Был уже вечер, когда я отправилась ее провожать. Мы шли пешком. Когда мы проходили через Красную Площадь, Анна Андреевна показала мне дом Бориса Годунова12. Сообщила, что из ленинградского издательства ей внезапно вернули рукопись книги «Нечет»; раньше отказывались, а теперь вот вернули сами «За истечением срока хранения в архиве».

Мы взошли на мост. Анна Андреевна сказала радостно:

– Вот, получила деньги и теперь буду отдавать долги. Я Борису Леонидовичу 8 тысяч должна. У меня с этим семейством странные финансовые отношения. Борис Леонидович человек благородный, добрый, помогает многим, ссыльным и не ссыльным, да еще содержит детей Ольги Всеволодовны[25]. Зина же скупа. Чтоб оправдаться, он ее уверяет, будто все эти деньги дает мне. В ее представлении вот уже много лет он меня роскошно содержит. И вдруг я принесу всего 8 тысяч!

На мосту к нам подбежали две молоденькие девушки: «Как пройти к Малому Театру?» Анна Андреевна подробно и толково объяснила им. Мне жаль было, что девочки не знают, кто она, и не запомнят на всю жизнь ее лицо.


20 мая 53 • Третьего дня Анна Андреевна уехала в Болшево.


30 июня 53 • Вот и мне привелось доставить радость Анне Андреевне.

Третьего дня она меня позвала; я пошла под вечер.

Жара, в горле пересохло. Когда Анна Андреевна предложила мне чаю, я обрадовалась. Ответила строкой:

– «И я прошу как милости…»

– Как милостыни? – повторила она, подняв брови.

– Нет, как милости, – поправила я вполне уверенно. – «И я прошу как милости».

– О чем же тут уж так просить? – сказала Анна Андреевна недовольно.

Только в этот миг меня осенило, что она принимает собственные стихи за мою просьбу.

– «Но знаю, что иду туда – к врагу», – сказала я еще одну строчку.

Тогда она вдруг поняла, и все ее лицо осветилось.

– «Но знаю, что иду туда – к врагу», – произнесла она по складам, прислушиваясь.

Я прочитала:

И я прошу как милости… Но там

Темно и тихо. Мой окончен праздник!

Уж тридцать лет, как проводили дам,

От старости скончался тот проказник…

Я опоздала.

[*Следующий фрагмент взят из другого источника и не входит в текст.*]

Lemma start_then_play_through_witness :
  exists log,
    Director.play_times 3
      (snd (Director.start Sample.safe_load "goblin_caves.yml" Sample.finished))
    = (Returned tt,
       ({| Director.dice := Director.dice (fst Sample.finished);
           Director.ruleset := PNone;
           Director.party := Some [];
           Director.story := Some Sample.caves;
           Director.current_scene_idx := 3 |}, log))
    /\ wins log = 2%nat.
Proof.
  exact (start_then_play_through Sample.safe_load "goblin_caves.yml"
           Sample.finished Sample.caves eq_refl ltac:(discriminate)).
Defined.

Lemma empty_story_never_plays_witness :
  fst (Director.start Sample.no_scenes "empty.yml" Sample.fresh) = Returned tt
  /\ phase_of (fst (snd (Director.start Sample.no_scenes "empty.yml" Sample.fresh)))
     = Complete
  /\ snd (snd (Director.start Sample.no_scenes "empty.yml" Sample.fresh)) = []
  /\ Director.play_next (snd (Director.start Sample.no_scenes "empty.yml" Sample.fresh))
     = (Raised IndexError,
        snd (Director.start Sample.no_scenes "empty.yml" Sample.fresh)).
Proof.
  exact (empty_story_never_plays Sample.no_scenes "empty.yml" Sample.fresh
           {| Story.scenes := [] |} eq_refl eq_refl).
Defined.

Lemma reachable_never_loses_witness :
  Forall (fun e => e <> Story.LoseScreen) (snd Sample.finished).
Proof.
  exact (reachable_never_loses Sample.finished
           (reach_play_next _ (reach_play_next _ (reach_play_next _
              (reach_start _ Sample.safe_load "goblin_caves.yml"
                 (reach_init (Some 42))))))).
Defined.

Lemma loaded_story_round_trip_witness :
  Story.from_dict (Story.to_dict Sample.caves) = Returned Sample.caves.
Proof.
  exact (loaded_story_round_trip Sample.safe_load "goblin_caves.yml"
           Sample.goblin_caves Sample.caves eq_refl eq_refl eq_refl).
Defined.

Lemma any_alive_of_int_hp_witness :
  Party.any_alive [Sample.orin; Sample.mira] = Returned true
  /\ (Party.any_alive [Sample.orin; Sample.mira] = Returned true
      <-> exists h, In h [0; 7] /\ 0 < h).
Proof.
  exact (any_alive_of_int_hp [Sample.orin; Sample.mira] [0; 7] eq_refl).
Defined.

Lemma any_alive_stops_early_witness :
  Party.any_alive ([Sample.orin] ++ Sample.mira :: [Sample.ghost]) = Returned true
  /\ Party.any_alive ([Sample.orin] ++ Sample.ghost :: [Sample.mira]) = Raised TypeError.
Proof.
  assert (H : Forall (fun c => exists n, Character.hp c = PInt n /\ n <= 0)
                [Sample.orin]).
  { constructor; [| constructor]. exists 0. split; [reflexivity | discriminate]. }
  split.
  - exact (proj1 (any_alive_stops_early [Sample.orin] Sample.mira [Sample.ghost] H)
             7 eq_refl eq_refl).
  - exact (proj2 (any_alive_stops_early [Sample.orin] Sample.ghost [Sample.mira] H)
             (or_introl eq_refl)).
Defined.

Lemma snapshot_dict_round_trip_witness :
  exists gs,
    State.from_dict (PDict Sample.good_save) = Returned gs
    /\ getitem (State.to_dict gs) "rng_state"
       = Returned (PList [PInt 3; PList [PInt 1; PInt 2]; PNone])
    /\ State.from_dict (State.to_dict gs) = Returned gs.
Proof.
  eexists. split; [reflexivity |].
  match goal with
  | |- getitem (State.to_dict ?gs) _ = _ /\ _ =>
      destruct (snapshot_dict_round_trip Sample.good_save gs eq_refl eq_refl)
        as [Hget Hback]
  end.
  split; [| exact Hback].
  rewrite (Hget "rng_state"); [reflexivity |].
  right. right. right. left. reflexivity.
Defined.

Lemma apply_to_dm_stops_half_way_witness :
  State.apply_to_dm Sample.half_snapshot Sample.with_mira
  = (Raised (KeyError "scenes"),
     {| Director.dice := Director.dice Sample.with_mira;
        Director.ruleset := PNone;
        Director.party := Some [];
        Director.story := Some Sample.caves;
        Director.current_scene_idx := 0 |}).
Proof.
  exact (apply_to_dm_stops_half_way Sample.half_snapshot Sample.with_mira
           [] (KeyError "scenes") eq_refl eq_refl).
Defined.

Экая беда!

Нельзя мне показаться никуда[26].


Она и праздника, оказывается, не помнила и ужасно обрадовалась ему, вернувшемуся из небытия, и трогательно меня благодарила.

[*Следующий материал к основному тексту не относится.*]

(** The [for bucket, target in targets.items()] loop; the state is
    [selected], [shortfall], the sender counts and the generator. *)
Fixpoint bucket_loop (emails : list email) (targets : list (pystr * nat))
    (selected : list email) (shortfall : nat)
    (global_sender_counts : gmap pystr nat) (g : rng)
  : list email * nat * gmap pystr nat * rng :=
  match targets with
  | [] => (selected, shortfall, global_sender_counts, g)
  | (bucket, target) :: rest =>
      let bucket_emails :=
        filter (fun e => get_message_bucket e = bucket) emails in
      let '(sampled, counts', g') :=
        sample_with_global_sender_cap bucket_emails target MAX_PER_SENDER
          global_sender_counts g in
      let bucket_shortfall := (target - length sampled)%nat in
      bucket_loop emails rest (selected ++ sampled) (shortfall + bucket_shortfall)
        counts' g'
  end.

(** The 1-msg emails that are not selected yet. *)
Definition remaining_1msg (emails selected : list email) : list email :=
  filter (fun e => get_message_bucket e = py "1-msg"
                   ∧ thread_id e ∉ thread_id <$> selected) emails.

Definition select_emails_with_global_cap (emails : list email)
    (targets : list (pystr * nat)) (global_sender_counts : gmap pystr nat)
    (total_target : nat) (g : rng)
  : list email * gmap pystr nat * rng :=
  let '(selected, shortfall, counts, g1) :=
    bucket_loop emails targets [] O global_sender_counts g in
  if bool_decide (0 < shortfall)%nat then
    let '(additional, counts', g2) :=
      sample_with_global_sender_cap (remaining_1msg emails selected) shortfall
        MAX_PER_SENDER counts g1 in
    (selected ++ additional, counts', g2)
  else (selected, counts, g1).

(** The selection part of [main], from the pool that passed the ignore
    list, year and size filters.  [g0] is the state of the generator
    before [random.seed(42)]. *)
Definition main (g0 : rng) (filtered_2025 : list email) : list email :=
  let g := seed 42 in
  let work_emails :=
    filter (fun e => personal_or_work e = py "work") filtered_2025 in
  let personal_emails :=
    filter (fun e => personal_or_work e = py "personal") filtered_2025 in
  let global_sender_counts : gmap pystr nat := ∅ in
  let '(selected_work, counts, g1) :=
    select_emails_with_global_cap work_emails WORK_TARGETS
      global_sender_counts 200 g in
  let '(selected_personal, _, _) :=
    select_emails_with_global_cap personal_emails PERSONAL_TARGETS
      counts 150 g1 in
  selected_work ++ selected_personal.

(** How many records of [l] have the sender key [s]. *)
Definition sender_count (s : pystr) (l : list email) : nat :=
length (filter (fun e => extract_sender e = s) l).

End Sampler.

(** ** Predicates used by the statements *)

(** A rule's pattern compiles and its template refers to groups that
    exist: [re.sub] raises for no text. *)
Definition rule_ok (r : rule) : bool :=
  match r with
  | Sub pattern _ repl =>
      match re_compile pattern with
      | Some (_, ng) => bool_decide (is_Some (parse_template ng repl))
      | None => false
      end
  | KeepFirst pattern _ _ => bool_decide (is_Some (re_compile pattern))
  | Replace old _ => negb (is_empty old)
  | Strip => true
  end.

(** No white space at either end. *)
Definition no_outer_space (text : pystr) : bool :=
  match text with
  | [] => true
  | c :: _ => negb (isspace c)
  end
  && match rev text with
     | [] => true
     | c :: _ => negb (isspace c)
     end.

Section Shapes.
Context (U : unicode_db).

(** The shape a rule looks for is absent from [text]: its pattern
    matches nowhere (for the keep-first rules: at most once), its needle
    does not occur, there is nothing to strip. *)
Definition rule_inert (r : rule) (text : pystr) : bool :=
  match r with
  | Sub pattern fl _ =>
      match re_compile pattern with
      | Some (re, _) => bool_decide (finditer U fl re text = [])
      | None => false
      end
  | KeepFirst pattern fl _ =>
      match re_compile pattern with
      | Some (re, _) => bool_decide (length (finditer U fl re text) ≤ 1)%nat
      | None => false
      end
  | Replace old _ => negb (contains old text)
  | Strip => no_outer_space text
  end.

Definition stage_inert (rules : list rule) (text : pystr) : bool :=
  forallb (fun r => rule_inert r text) rules.

(** No thread separator: [re.split] returns the text as its only part. *)
Definition no_separator (text : pystr) : bool :=
  bool_decide (re_split U "\n---\n" text = Some [text]).

(** No line is quoted two levels deep or more. *)
Definition no_deep_quote (text : pystr) : bool :=
  forallb (fun line => bool_decide (quote_depth line ≤ 1)%nat) (split_on 10 text).


End Shapes.



(** A segment that begins with a [Message N] header. *)
Definition begins_with_header (part : pystr) : Prop :=
  ∃ d rest, part = py "Message " ++ d :: rest ∧ ascii_isdigit d = true.

(** The value of the first line that starts with [prefix] and whose value
    is not empty; the empty string when there is none. *)
Definition first_value (prefix : pystr) (lines : list pystr) : pystr :=
  match find (fun l => startswith prefix l && negb (is_empty (header_value prefix l))) lines with
  | Some l => header_value prefix l
  | None => []
  end.

(** Follows the specification's words, "first matching line per field
    wins": the value of the first line that starts with [prefix]. *)
Definition first_matching_line_value (prefix : pystr) (lines : list pystr) : pystr :=
  match find (startswith prefix) lines with
  | Some l => header_value prefix l
  | None => []
  end.

(** The lines the merger scans: the first 20, each stripped. *)
Definition scanned_lines (content_for_parsing : pystr) : list pystr :=
  strip <$> take 20 (split_on 10 content_for_parsing).

Definition sum_targets (targets : list (pystr * nat)) : nat :=
  foldr (fun bt acc => (bt.2 + acc)%nat) O targets.

(** ** Concrete instances, for evaluating the model *)

(** A database that knows nothing beyond ASCII. *)
Definition plain_db : unicode_db :=
  {| uni_isdecimal := fun _ => false;
     uni_isalnum := fun _ => false;
     uni_tolower := fun c => c;
     uni_strlower := fun s => s |}.

(** A small linear congruential generator. *)
Definition lcg_seed (n : Z) : nat := Z.to_nat n.
Definition lcg_randbelow (g n : nat) : nat * nat :=
  ((g `mod` n)%nat, ((g * 13 + 7) `mod` 256)%nat).

(** A second generator that draws the same numbers as [lcg_randbelow] and
    also counts its draws. *)
Definition lcg_counting_seed (n : Z) : nat * nat := (Z.to_nat n, O).
Definition lcg_counting_randbelow (g : nat * nat) (n : nat) : nat * (nat * nat) :=
  ((g.1 `mod` n)%nat, (((g.1 * 13 + 7) `mod` 256)%nat, S g.2)).

Definition mk_email (id sender content category : string) : email :=
  {| thread_id := py id; num_memories := 1; num_headlines := O; headlines := [];
     topics := [];
     people := []; anchors := []; full_content := py content;
     email_preview := []; personal_or_work := py category; from := py sender;
     to := []; subject := []; time := py "2025-01-01" |}.

Definition sample_pool : list email :=
  [mk_email "t1" "Alice <Alice@X.org>" "Message 1\nhello" "work";
   mk_email "t2" "" "Message 1\nhi\n---\nMessage 2\nyo" "work";
   mk_email "t3" "Bob" "no header" "personal";
   mk_email "t4" "alice@x.org" "Message 1\nagain" "work";
   mk_email "t5" "" "Message 1\na\nMessage 2\nb\nMessage 3\nc" "personal"].

(** A target table under which the work records of [sample_pool] need the
    backfill. *)
Definition backfill_targets : list (pystr * nat) :=
  [(py "1-msg", 1%nat); (py "2-msg", 2%nat)].

Definition thread_parts : list pystr :=
  [py "A"; py "Message 1\nfoo"; py "Message 2\nbar"].

Definition thread_text : pystr := join (py "\n---\n") thread_parts.

(** A row without content whose preview has two 'From:' lines, the first
    with an empty value. *)
Definition two_from_row : meta_row :=
  {| row_thread_id := py "t9"; row_num_memories := NumFinite 1;
     row_headlines := CNaN; row_topics := CNaN; row_people := CNaN;
     row_anchors := CNaN; row_personal_or_work := CText (py "work");
     row_email_preview := CText (py "From:\nFrom: bob@example.org") |}.

(** The same row with nothing in its preview cell. *)
Definition no_preview_row : meta_row :=
  {| row_thread_id := py "t9"; row_num_memories := NumFinite 1;
     row_headlines := CNaN; row_topics := CNaN; row_people := CNaN;
     row_anchors := CNaN; row_personal_or_work := CText (py "work");
     row_email_preview := CNaN |}.

(** Rows with 2, 5 and 2 memories; only the second has content. *)
Definition three_rows : list meta_row :=
  [{| row_thread_id := py "a"; row_num_memories := NumFinite 2;
      row_headlines := CText (py "[]"); row_topics := CNaN; row_people := CNaN;
      row_anchors := CNaN; row_personal_or_work := CNaN;
      row_email_preview := CText (py "From: x@y.org\nhello") |};
   {| row_thread_id := py "b"; row_num_memories := NumFinite 5;
      row_headlines := CNaN; row_topics := CText (py "t"); row_people := CNaN;
      row_anchors := CNaN; row_personal_or_work := CText (py "work");
      row_email_preview := CNaN |};
   {| row_thread_id := py "c"; row_num_memories := NumFinite 2;
      row_headlines := CText (py "[1]"); row_topics := CNaN; row_people := CNaN;
      row_anchors := CNaN; row_personal_or_work := CText (py "personal");
      row_email_preview := CText (py "Subject:  hi ") |}].

Definition three_rows_content : gmap pystr cell :=
  {[ py "b" := CText (py "From: b@z.org\nTo: c@z.org\nbody") ]}.

(** ** The rest of the three scripts

    The parts of [select_350_emails.py], [prepare_data.py] and
    [clean_emails.py] around the functions above: the ignore list, the
    year and size filters of [main], the final sort of the merger and the
    loop that cleans every record. *)

Definition MAX_CHARS : N := 20000.

(** The C library's [isspace] on ASCII, which [int] uses around a number. *)
Definition c_isspace (c : N) : bool := ((9 <=? c) && (c <=? 13)) || (c =? 32).

Fixpoint skip_spaces (s : pystr) : pystr :=
  match s with
  | [] => []
  | c :: t => if c_isspace c then skip_spaces t else s
  end.

(** The digits of a decimal literal: single underscores may separate
    digits; the scan stops at the first other character. *)
Fixpoint int_digits (s : pystr) (prev_underscore : bool) (acc : Z) : option (Z * pystr) :=
  match s with
  | [] => if prev_underscore then None else Some (acc, [])
  | c :: t =>
      if ascii_isdigit c then int_digits t false (acc * 10 + Z.of_N (c - 48))
      else if c =? 95 then
        if prev_underscore then None else int_digits t true acc
      else if prev_underscore then None else Some (acc, s)
  end.

(** The sort key of the merger: [lambda x: -x["num_memories"]]. *)
Definition sort_key (e : merged) : Z := - out_num_memories e.

(** [list.sort(key=...)] is stable, so its result is the one that stable
    insertion gives. *)
Fixpoint insert_by_key (x : merged) (l : list merged) : list merged :=
  match l with
  | [] => [x]
  | y :: l' => if (sort_key x <=? sort_key y)%Z then x :: l
               else y :: insert_by_key x l'
  end.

Дальше начались огорчения: это всего лишь середина – и ни начала, ни конца. Анна Андреевна уверяла меня, что я должна вспомнить все, а я надеялась на нее. Я спросила, неужели это не записано?

– Было записано, – ответила она неопределенно[27].

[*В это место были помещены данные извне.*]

(** * emdr-relay-go: the deduplicating relay loop

    A shallow embedding of [emdr-relay-go.go]: the FNV-1 fingerprint of a
    message, the bounded LRU cache the relay consults, the relay loop of
    [main] with its optional decode-and-persist path, and the properties
    the specification states about them.

    The process is modelled sequentially, as a state-and-exit monad over a
    [World] that records the cache, the outbound socket, the bucket and a
    trace of events.  What the loop receives is a list of results of
    [receiver.Recv(0)]; the zlib and JSON decoders, the configuration and
    the wall clock are an environment [Env] that every statement
    quantifies over.  Socket setup, the loading of [config.json] and the
    timer of [periodic_exiter] are outside the model. *)

From Stdlib Require Import ZArith String Ascii List Lia Bool.
From Stdlib Require Import DecimalString DecimalPos DecimalZ.
From stdpp Require Import base gmap strings list.

Local Open Scope string_scope.
Local Open Scope list_scope.
Local Open Scope Z_scope.

(** ** Machine integers *)

(** Go's [uint32(x)], [byte(x)] and [int32(x)] conversions of an integer. *)
Definition uint32 (x : Z) : Z := x mod 2 ^ 32.
Definition byte (x : Z) : Z := x mod 2 ^ 8.
Definition int32 (x : Z) : Z := (x + 2 ^ 31) mod 2 ^ 32 - 2 ^ 31.

(** [[]byte(msg)]: a Go string is its sequence of bytes. *)
Definition bytes_of_string (s : string) : list Z :=
  map (fun c => Z.of_N (N_of_ascii c)) (list_ascii_of_string s).
(** * galaxy: the service registry and the service runtime

    A shallow embedding of the registry (registry/registry.go,
    registry/notify.go, the service registration file) and of the runtime
    (runtime/runtime.go), with the properties their specification states.

    Go values are embedded as follows.  A [string] is a Go string, a
    [(T, error)] result is a pair whose second component is an
    [option error] ([None] is Go's [nil]), a pointer result is an [option],
    [int64] values are integers in [Z] with the wrap-around written where the
    code computes, maps are [gmap]s, a panic is the [Panicked] outcome. *)

From Stdlib Require Import ZArith Ascii String.
From stdpp Require Import base tactics option list strings pretty gmap sets.

Open Scope list_scope.
Open Scope Z_scope.

(** ** Go's library functions used by the code *)

Module Go.

(** Errors.  [NoSuchContainer] is the docker client's distinguished
    error type, which the runtime tells apart by a type assertion. *)
Inductive error :=
| ErrMsg (msg : string)              (* errors.New, fmt.Errorf *)
| ErrWrongType (key : string)        (* backend: key holds another kind of value *)
| ErrSyntax (input : string)         (* encoding/json: the text is no JSON document *)
| ErrUnmarshalType (field : string)  (* encoding/json: a value of the wrong JSON type *)
| ErrTimeFormat                      (* time: a timestamp that cannot be written or read *)
| NoSuchContainer (id : string)      (* docker.NoSuchContainer *)
| ErrNotRunning (id : string)        (* stopping a container that does not run *)
| ErrPullFailed (repository : string)(* the engine could not pull *)
| ErrUnreachable.                    (* no connection to the engine *)

(** A call either returns or panics. *)
Inductive outcome (A : Type) :=
| Returned (a : A)
| Panicked (why : string).
Arguments Returned {A} a.
Arguments Panicked {A} why.

Definition obind {A B} (m : outcome A) (k : A -> outcome B) : outcome B :=
  match m with
  | Returned a => k a
  | Panicked why => Panicked why
  end.

(** The [ok] of the type assertion of [err] to docker.NoSuchContainer. *)
Definition isNoSuchContainer (e : option error) : bool :=
  match e with
  | Some (NoSuchContainer _) => true
  | _ => false
  end.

Быть может, именно по случаю воскрешения «Подвала памяти» мы многое вспомнили в этот вечер из ленинградских вместе пережитых времен. И она задала мне тот вопрос, который все сейчас задают друг другу: надеялась ли я дожить до смерти Сталина?

– Нет, – ответила я. – Как-то про это не думалось. Я жила в сознании, что он придан нам навсегда. А вы? Надеялись дожить до его смерти?

Она покачала головой.

Я спросила, как она думает: предполагал ли сам он когда-нибудь умереть?

– Нет, – ответила она. – Наверное, нет. Смерть – это было только для других, и он сам ею ведал.

Провожая меня в переднюю, она сказала:

– Вот как мы с вами сегодня хорошо поговорили – по душам. А то все литература и литература.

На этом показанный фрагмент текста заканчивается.